The technical scheme provided by the embodiment of the invention has the advantages or beneficial effects that the user behavior path is determined based on the acquired user search behavior data, wherein the user behavior path comprises decision actions and decision states, the decision actions comprise operation actions executed by a user, the decision states comprise page states where the user is located, markov modeling is carried out according to the decision actions to obtain a cost function, the value of each decision state is determined based on the cost function, the search shopping guide strategy is optimized according to the value of each decision state, and therefore, the search shopping guide strategy can be optimized by carrying out value evaluation on the decision states among different decision actions in combination with the user behavior path, so that the single rate of search shopping guide and the user experience are improved.
The above embodiments do not limit the scope of the present application. It will be apparent to those skilled in the art that various modifications, combinations, sub-combinations and alternatives can occur depending upon design requirements and other factors.
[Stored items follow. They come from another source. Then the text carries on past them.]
(* ===================================================================== *)
(** * data_rx.py *)
(* ===================================================================== *)

Module DataRx.
Local Open Scope Z_scope.

(** What [upload] reads of a request: the two headers it looks up and the
    raw body. *)
Record request := mkRequest {
  x_filename : option string;
  content_type : option string;
  data : string
}.

(** The process: the global counter and the lines logged so far. *)
Record server := mkServer {
  upload_counter : Z;
  logged : list string
}.

(** What the client observes: the body and status returned, and for how
    many seconds [time.sleep] held the response back. *)
Record reply := mkReply {
  body : string;
  status : Z;
  held : Z
}.

(** Lines 19-40. *)
Definition upload (req : request) (s : server) : reply * server :=
  let upload_counter := upload_counter s + 1 in
  let file_name := default "unknown" (x_filename req) in
  let data_length := Z.of_nat (String.length (data req)) in
  let l1 := "Received Content-Type: " ++ default "None" (content_type req) in
  let l2 := "Received file '" ++ file_name ++ "' (" ++ dec data_length ++ " bytes)" in
  if upload_counter mod 20 =? 0 then
    let l3 := "Delaying response for file '" ++ file_name ++ "' to simulate timeout..." in
    (mkReply "OK" 200 6, mkServer upload_counter (logged s ++ [l1; l2; l3]))
  else
    (mkReply "OK" 200 0, mkServer upload_counter (logged s ++ [l1; l2])).

(** The process at start: [upload_counter = 0]. *)
Definition start : server := mkServer 0 [].

(** The replies to a sequence of requests served one after the other. *)
Fixpoint serve (reqs : list request) (s : server) : list reply :=
  match reqs with
  | [] => []
  | r :: rest => let '(rep, s') := upload r s in rep :: serve rest s'
  end.

End DataRx.

(* ===================================================================== *)
(** * Sample configurations and worlds *)
(* ===================================================================== *)

Module Samples.
Local Open Scope Z_scope.

Definition cfg : Config := mkConfig "/data/src" "/data/csv/ledger.csv".

(** A source directory whose name holds a comma. *)
Definition cfg_comma : Config := mkConfig "/srv/a,b" "/srv/ledger.csv".

(** UTC, an empty file system, no I/O failure, the clock at
    1700000000 s and advancing by one microsecond per sample. *)
Definition world : World :=
  mkWorld (fun n => 1700000000 * 1000000000 + 1000 * Z.of_nat n) 0 utc
          (fun _ => NoFault) 0 ∅ [].

(** The same, where every file-system call raises. *)
Definition world_failing : World :=
  mkWorld (fun n => 1700000000 * 1000000000 + 1000 * Z.of_nat n) 0 utc
          (fun _ => FailOpen) 0 ∅ [].

(** The same as [world], where the second passes between the first clock
    sample (1699999999.999999 s) and the following ones (1700000000.000001 s). *)
Definition world_tick : World :=
  mkWorld (fun n => match n with
                    | O => 1699999999999999000
                    | _ => 1700000000000001000
                    end) 0 utc
          (fun _ => NoFault) 0 ∅ [].

End Samples.

(* ===================================================================== *)
(** * Vocabulary of the further properties *)
(* ===================================================================== *)

(** Every file-system call the process ever makes succeeds. *)
Definition all_io_ok (w : World) : Prop := forall n, io_fault w n = NoFault.

(** The keys that stand for the quit and for the truncate selector. *)
Definition is_quit (key : string) : bool := String.eqb (lower key) "q".
Definition is_truncate (key : string) : bool := String.eqb (lower key) "t".

(** The keys the loop acts on. *)
Definition is_selector (key : string) : bool := recognized (lower key).

(** The process of [data_rx.py] after a sequence of requests. *)
Fixpoint served (reqs : list DataRx.request) (s : DataRx.server) : DataRx.server :=
  match reqs with
  | [] => s
  | r :: rest => served rest (snd (DataRx.upload r s))
  end.

(** The seconds for which replies were held, in all. *)
Definition total_held (rs : list DataRx.reply) : Z :=
  fold_right (fun r acc => (DataRx.held r + acc)%Z) 0%Z rs.

(* ===================================================================== *)
(** * Checks of the library models against known values *)
(* ===================================================================== *)

(** Closed goals, or conjunctions of them, settled by evaluation. *)
Ltac split_conj := repeat match goal with |- _ /\ _ => split end.
Ltac by_computation := split_conj; vm_compute; reflexivity.

Example sha256_constants :
  length SHA256.K = 64%nat
  /\ firstn 5 SHA256.primes64 = [2; 3; 5; 7; 11]%N /\ List.last SHA256.primes64 0%N = 311%N
  /\ nth 0 SHA256.K 0%N = 0x428a2f98%N /\ nth 63 SHA256.K 0%N = 0xc67178f2%N
  /\ nth 0 SHA256.H0 0%N = 0x6a09e667%N /\ nth 7 SHA256.H0 0%N = 0x5be0cd19%N.
Proof. by_computation. Qed.

Example hexdigest_empty :
  SHA256.hexdigest "" = "e3b0c44298fc1c149afbf4c8996fb92427ae41e4649b934ca495991b7852b855".
Proof. vm_compute. reflexivity. Qed.

Example hexdigest_abc :
  SHA256.hexdigest "abc" = "ba7816bf8f01cfea414140de5dae2223b00361a396177a9cb410ff61f20015ad".
Proof. vm_compute. reflexivity. Qed.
Any modifications, equivalent substitutions and improvements made within the spirit and principles of the present application should be included in the scope of the present application.
It should be noted that, in the technical solution of the present disclosure, the acquisition, storage, application, etc. of the related personal information of the user all conform to the rules of the related laws and regulations, and do not violate the popular regulations of the public order.